For evidence that the phone companies — Qwest Communications in the case of Jaguar's home territory — aren't taking care of small towns, Smith says you only have to look at the equipment sitting in the COs. “[The industry's] talking about 5E switches. A lot of these towns have 1As,” Smith says. “[The RBOCs] are looking at investing as little in these towns as possible and getting out as soon as possible.” Smith doesn't mind this at all.

Qwest and the rest are avoiding rural upgrades because they have too many other things to worry about in more populated and more profitable areas. Its small size lets Jaguar focus on market penetration. Rolling out DSL is easier for Jaguar than it is for those big city CLEC because there's usually only one CO, which allows it to attack both the business and residential market cheaply. Jaguar turns a profit by charging around $70 for a couple of voice lines and an Internet connection.
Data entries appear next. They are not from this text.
(** * git-auto-commit: the synchronisation coordinator of [index.js]

    A shallow embedding of the daemon's [StateManager], of the two
    asynchronous cycles it drives ([batchedCommit] and [pullUpdates]) and of
    the Node event loop that interleaves them.

    Node runs one callback at a time.  An [async] function runs
    synchronously up to an [await], is suspended there until the awaited
    promise settles, and other callbacks (watcher events, timers, other
    suspended functions) run in between.  The two cycles are therefore
    embedded as programs with explicit suspension points ([Prog]); a cycle
    that is suspended is kept in the world with its continuation and is
    resumed by the event that delivers git's reply.

    Left out: the startup checks of [verifyRepo] (only the list of
    submodules they collect is kept), the statistics report, and the
    splitting of the text of [git submodule status] into folder names. *)

From Stdlib Require Import String Ascii List ZArith Bool Lia DecimalString.
From Stdlib Require Import FunctionalExtensionality.
Import ListNotations.
Local Open Scope list_scope.
Local Open Scope string_scope.

(** ** Configuration constants *)

Definition BATCH_INTERVAL_MS : Z := 1 * 60 * 1000.
Definition PULL_INTERVAL_MS : Z := 1 * 60 * 1000.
Also, there aren't the same DSL distance problems that degrade signals for most carriers. The distances are so short that it doesn't really matter if the copper is in bad shape. Smith: “If you go to a town that has a few thousand people, that's how many people you have access to. Towns are usually small enough to have everyone on one CO. It's usually only something like 2000 feet across town, and you can get a pretty good connection even on pretty poor wire.”

Another note on profitability in small towns: People tend to keep the service they buy. Smith: “Small towns do business with the people in the small towns. We buy our services from the hardware store, not from the Home Depot. [Because of that loyalty], our ISP had a very low churn rate. If you wave a nickel under the nose of someone living in a small town, they're not going to switch services for that.”

That's the story with his company. Now back to the black hat: Smith wore it to his first trade show, and people started calling him the Marlboro Man because of the cowboy look and a serious nicotine habit. He quit smoking, but the Stetson's staying.